[Aim of the exercise]
Write out exactly what each line says, starting with the first line below and ending on the one with "let files := map".

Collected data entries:
══════════

(* ===== verification/Release.v ===== *)
(** * Release verification

    [.github/scripts/release.py]: the files a release must hold ([payload]), the check of
    one package manifest and of the whole folder ([verify]), and its publication ([main]).  The digest and the readers
    of zip and tar archives are parameters. *)

From S2P Require Import Prelude.
From S2P Require Import PyText.
From S2P Require Import PyBytes.
From S2P Require Import Json.
From S2P Require Import FileSystem.
From S2P Require Import Tools.
From S2P Require Import SampleTools.
From S2P Require Import Package.
From S2P Require Import DesktopPackage.
From S2P Require Import Routers.

Definition targets : list (string * string * string) :=
  [ ("linux", "amd64", "tar.gz"); ("linux", "arm64", "tar.gz"); ("linux", "armv7", "tar.gz");
    ("windows", "amd64", "zip"); ("windows", "arm64", "zip") ].

Definition payload (version : string) : list string :=
  let files := map (λ '(target, arch, suffix),
    "veil-" +:+ version +:+ "-" +:+ target +:+ "-" +:+ arch +:+ "." +:+ suffix) targets in
  let files := files ++
    [ "veil-desktop-" +:+ version +:+ "-linux-amd64.tar.gz";
      "veil-desktop-" +:+ version +:+ "-windows-amd64.zip";
      "veil_" +:+ version +:+ "-1_x86_64.ipk";
      "luci-app-veil_" +:+ version +:+ "-1_all.ipk";
      "veil-" +:+ version +:+ "-r1.apk";
      "luci-app-veil-" +:+ version +:+ "-r1.apk";
      "veil-opnsense-build-" +:+ version +:+ ".tar.gz" ] in
  sort_strings files.

Definition checksum_name (name : string) : string := name +:+ ".sha256".

Definition verify_manifest (raw version commit : string) : result () :=
  manifest ← loads raw;
  v ← jitem "version" manifest;
  let mismatch := ValueError "package manifest does not match the clean release commit" in
  if negb (equals_text version v) then Err mismatch
  else
    c ← jitem "commit" manifest;
    if negb (equals_text commit c) then Err mismatch
    else d ← jitem "dirty" manifest; raise_if (negb (is_false d)) mismatch.

Section release.
Context (sha256 : string → string).
(** The names and contents of the members of an archive; [None]: not an archive. *)
Context (zip_members tar_members : string → option (list (string * string))).

Definition bad_archive : exn := RuntimeError "not an archive".

Definition check_members (members : option (list (string * string)))
    (name version commit : string) : result () :=
  ms ← from_option_or bad_archive members;
  match filter (λ m, endswith m.1 "/manifest.json" = true) ms with
  | [m] => verify_manifest m.2 version commit
  | _ => Err (ValueError ("missing or duplicate manifest: " +:+ name))
  end.

Definition check_archive (name data version commit : string) : result () :=
  if endswith name ".zip" then check_members (zip_members data) name version commit
  else if endswith name ".tar.gz" && negb (contains "opnsense" name)
       then check_members (tar_members data) name version commit
       else Ok ().

(** One turn of the loop of [verify]; the archive is opened again from the folder. *)
Definition check_asset (folder : path) (version commit name : string) : py disk string :=
  data ← read_file (folder ++ [name]);
  recorded ← read_file (folder ++ [checksum_name name]);
  when (negb (String.eqb recorded (checksum_line sha256 name data)))
    (raise (ValueError ("checksum mismatch: " +:+ name)));;
  (if endswith name ".zip" || (endswith name ".tar.gz" && negb (contains "opnsense" name))
   then data ← read_file (folder ++ [name]); lift (check_archive name data version commit)
   else mret ());;
  mret (checksum_line sha256 name data).

Definition expected_names (version : string) : list string :=
  payload version ++ map checksum_name (payload version).

Definition verify (folder : path) (version commit : string) : py disk (list string) :=
  let names := payload version in
  listing ← iterdir folder;
  when (negb (bool_decide (list_to_set listing =@{gset string} list_to_set (expected_names version))))
    (raise (ValueError "release payload is missing files or contains unexpected files"));;
  lines ← mapM_py (check_asset folder version commit) names;
  write_file (folder ++ ["SHA256SUMS"]) (join "" lines);;
  mret (names ++ map checksum_name names ++ ["SHA256SUMS"]).

(** ** Specification *)

Definition asset_ok (t : gmap path node) (folder : path) (version commit name : string) : Prop :=
  ∃ data, file_at t (folder ++ [name]) = Some data ∧
    file_at t (folder ++ [checksum_name name]) = Some (checksum_line sha256 name data) ∧
    check_archive name data version commit = Ok ().

Definition release_ok (t : gmap path node) (folder : path) (version commit : string) : Prop :=
  list_to_set (children t folder) =@{gset string} list_to_set (expected_names version) ∧
  ∀ name, name ∈ payload version → asset_ok t folder version commit name.

(** The lines of the checksum file, for the contents on the disk. *)
Definition sums (t : gmap path node) (folder : path) (version : string) : string :=
  join "" (map (λ name, checksum_line sha256 name (default "" (file_at t (folder ++ [name])))) (payload version)).

Lemma check_archive_other name data version commit :
  endswith name ".zip" || (endswith name ".tar.gz" && negb (contains "opnsense" name)) = false →
  check_archive name data version commit = Ok ().
Proof. unfold check_archive. by intros [-> ->]%orb_false_iff. Qed.

Lemma check_asset_run t folder version commit name :
  match check_asset folder version commit name (no_faults t) with
  | (Ok line, d') => d' = no_faults t ∧ asset_ok t folder version commit name ∧
      line = checksum_line sha256 name (default "" (file_at t (folder ++ [name])))
  | (Err _, d') => d' = no_faults t ∧ ¬ asset_ok t folder version commit name
  end.
Proof.
  unfold check_asset, mbind, py_bind. rewrite !read_file_no_faults. unfold asset_ok.
  destruct (file_at t (folder ++ [name])) as [data|] eqn:Hd; [|split; [done|]; naive_solver].
  rewrite read_file_no_faults.
  destruct (file_at t (folder ++ [checksum_name name])) as [sum|]; [|split; [done|]; naive_solver].
  destruct (String.eqb_spec sum (checksum_line sha256 name data)) as [->|Hne]; simpl.
  2: { split; [done|]. intros (data' & [= <-] & [= ->] & _). done. }
  destruct (endswith name ".zip" || _) eqn:Hk.
  - rewrite read_file_no_faults, Hd. unfold lift.
    destruct (check_archive name data version commit) as [[]|e] eqn:Hc.
    + split_and!; [done| |done]. by exists data.
    + split; [done|]. intros (data' & [= <-] & _ & H). congruence.
  - simpl. split_and!; [done| |done]. exists data. split_and!; [done..|].
    by apply check_archive_other.
Qed.

Lemma check_assets_run t folder version commit names :
  match mapM_py (check_asset folder version commit) names (no_faults t) with
  | (Ok lines, d') => d' = no_faults t ∧
      (∀ name, name ∈ names → asset_ok t folder version commit name) ∧
      lines = map (λ name, checksum_line sha256 name (default "" (file_at t (folder ++ [name])))) names
  | (Err _, d') => d' = no_faults t ∧
      ¬ (∀ name, name ∈ names → asset_ok t folder version commit name)
  end.
Proof.
  induction names as [|n names IH]; simpl; [split_and!; [done|set_solver|done]|].
  unfold mbind, py_bind. pose proof (check_asset_run t folder version commit n) as H1.
  destruct (check_asset folder version commit n (no_faults t)) as [[l|e] d1]; destruct H1 as [-> H1].
  2: { split; [done|]. intros H. apply H1, H. by left. }
  destruct H1 as [H1 ->].
  destruct (mapM_py _ names (no_faults t)) as [[ls|e] d2]; destruct IH as [-> IH].
  2: { split; [done|]. intros H. apply IH. intros name Hn. apply H. by right. }
  destruct IH as [IH ->]. simpl. split_and!; [done| |done].
  intros name [->|Hn]%elem_of_cons; auto.
Qed.

Lemma sums_not_expected version : "SHA256SUMS" ∉ expected_names version.
Proof.
  unfold expected_names, payload. intros [H|H]%elem_of_app.
  - rewrite sort_strings_perm in H. cbn in H.
    repeat (apply elem_of_cons in H as [H|H]; [discriminate H|]). by apply elem_of_nil in H.
  - apply list_elem_of_fmap in H as (n & Hn & H). rewrite sort_strings_perm in H. cbn in H.
    repeat (apply elem_of_cons in H as [->|H]; [discriminate Hn|]). by apply elem_of_nil in H.
Qed.

Lemma write_new_run t dir name data m :
  link_free t dir → node_at t dir = Some (Dir m) → t !! (dir ++ [name]) = None →
  write_file (dir ++ [name]) data (no_faults t) =
    (Ok (), no_faults (<[dir ++ [name] := File data 420]> t)).
Proof.
  intros Hfree Hdir Hnew. unfold write_file. fs_unfold. change (tree (no_faults t)) with t.
  rewrite resolve_link_free by (apply link_free_snoc; split; [done|by rewrite Hnew]).
  by rewrite parent_snoc, Hdir, node_at_ne, Hnew by apply snoc_ne.
Qed.

(** [verify] accepts a folder exactly when it holds the expected files and no other, every
    recorded checksum is the digest of its file, and every package that has a manifest is of
    the released version and clean commit; it then adds [SHA256SUMS], one line per package,
    and names the files to upload.  A refusal changes nothing. *)
Theorem verify_exact t folder version commit m :
  link_free t folder → node_at t folder = Some (Dir m) →
  match verify folder version commit (no_faults t) with
  | (Ok assets, d') => release_ok t folder version commit ∧
      assets = expected_names version ++ ["SHA256SUMS"] ∧
      d' = no_faults (<[folder ++ ["SHA256SUMS"] := File (sums t folder version) 420]> t)
  | (Err _, d') => d' = no_faults t ∧ ¬ release_ok t folder version commit
  end.
Proof.
  intros Hfree Hdir. unfold verify, mbind, py_bind.
  assert (iterdir folder (no_faults t) = (Ok (children t folder), no_faults t)) as ->.
  { unfold iterdir, tick, no_faults. fs_unfold. cbn. by rewrite resolve_link_free, Hdir. }
  case_bool_decide as Hlist; simpl; [|by split; [|intros [? _]]].
  pose proof (check_assets_run t folder version commit (payload version)) as Hrun.
  destruct (mapM_py _ _ _) as [[ls|e] d1]; destruct Hrun as [-> Hrun]; [|by split; [|intros [_ ?]]].
  destruct Hrun as [Hok ->]. rewrite (write_new_run _ _ _ _ m); try done.
  - split_and!; [by split| |done]. unfold expected_names. by rewrite <-app_assoc.
  - destruct (t !! (folder ++ ["SHA256SUMS"])) eqn:He; [|done]. exfalso.
    assert ("SHA256SUMS" ∈ children t folder) as Hin by (apply elem_children; by rewrite He).
    apply (sums_not_expected version), (elem_of_list_to_set (C:=gset string)).
    rewrite <-Hlist. by apply elem_of_list_to_set.
Qed.
End release.

(** ** A complete folder *)
Definition sample_manifest : string :=
  dumps (JObj [("version", JStr "1.2.3"); ("commit", JStr "abc"); ("dirty", JBool false)]).
Definition sample_members (data : string) : option (list (string * string)) :=
  Some [("veil/README.md", ""); ("veil/manifest.json", data)].
Definition sample_release : gmap path node :=
  list_to_map ((["r"], Dir 493) ::
    map (λ name, (["r"; name], File sample_manifest 420)) (payload "1.2.3") ++
    map (λ name, (["r"; checksum_name name],
      File (checksum_line sample_digest name sample_manifest) 420)) (payload "1.2.3")).

(** ** The files the release workflow builds *)
Definition built (version : string) : list string :=
  map (λ '(target, arch), archive_name version target arch)
    [("linux", "amd64"); ("linux", "arm64"); ("linux", "armv7"); ("windows", "amd64"); ("windows", "arm64")] ++
  map (λ target, desktop_archive version target "amd64") ["linux"; "windows"] ++
  map (λ i, artifact_name ipk i (version +:+ "-1")) [engine_info "x86_64"; app_info] ++
  map (λ i, artifact_name apk i (version +:+ "-r1")) [engine_info "x86_64"; app_info] ++
  [bundle_name version].

(** The payload the release check expects is exactly what the builders name their
    archives for the workflow's targets, architectures and version suffixes. *)
Theorem payload_built version : payload version ≡ₚ built version.
Proof.
  unfold payload. rewrite sort_strings_perm. apply reflexive_eq.
  unfold built, archive_name, archive_stem, desktop_archive, desktop_name. cbn -[String.append].
  by rewrite !sapp_assoc.
Qed.

(** ** [main] *)

(** [re.fullmatch(r"[0-9]+\.[0-9]+\.[0-9]+", version)] *)
Definition is_stable (version : string) : bool :=
  match split "." version with
  | [a; b; c] => forallb (λ x, negb (String.eqb x "") && all_chars is_digit x) [a; b; c]
  | _ => false
  end.
Example is_stable_1 : map is_stable ["1.20.3"; "1.2"; "1..3"; "1.2.3.4"; "1.2.3-rc1"; ""] =
  [true; false; false; false; false; false].
Proof. reflexivity. Qed.

Section main.
Context `{Tools} (zip_members tar_members : string → option (list (string * string))).

Definition create_command (folder : path) (tag : string) (assets : list string) : command :=
  {| argv := ["gh"; "release"; "create"; tag; "--verify-tag"; "--title"; "Veil " +:+ tag; "--notes-file";
              ".github/releases/" +:+ tag +:+ ".md"] ++ map (λ name, posix (folder ++ [name])) assets;
     cwd := None; env_of := None |}.
Definition main (version : string) (folder : path) (publish : bool) : py disk () :=
  lift (raise_if (negb (is_stable version)) (SystemExit 2));;
  commit ← check_output {| argv := ["git"; "rev-parse"; "HEAD"]; cwd := None; env_of := None |};
  assets ← verify Tools.sha256 zip_members tar_members folder version (strip commit);
  when publish (run (create_command folder ("v" +:+ version) assets)).

End main.

(** The tools log the commands they run. *)
Definition logging_tools : Tools :=
  sample_tools (λ c, write_file ["log"] (join " " (argv c))) (λ _, "abc" +:+ nl).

══════════

[Answer box]
(* ===== verification/Release.v ===== *)
(** * Release verification

    [.github/scripts/release.py]: the files a release must hold ([payload]), the check of
    one package manifest and of the whole folder ([verify]), and its publication ([main]).  The digest and the readers
    of zip and tar archives are parameters. *)

From S2P Require Import Prelude.
From S2P Require Import PyText.
From S2P Require Import PyBytes.
From S2P Require Import Json.
From S2P Require Import FileSystem.
From S2P Require Import Tools.
From S2P Require Import SampleTools.
From S2P Require Import Package.
From S2P Require Import DesktopPackage.
From S2P Require Import Routers.

Definition targets : list (string * string * string) :=
  [ ("linux", "amd64", "tar.gz"); ("linux", "arm64", "tar.gz"); ("linux", "armv7", "tar.gz");
    ("windows", "amd64", "zip"); ("windows", "arm64", "zip") ].

Definition payload (version : string) : list string :=
  let files := map (λ '(target, arch, suffix),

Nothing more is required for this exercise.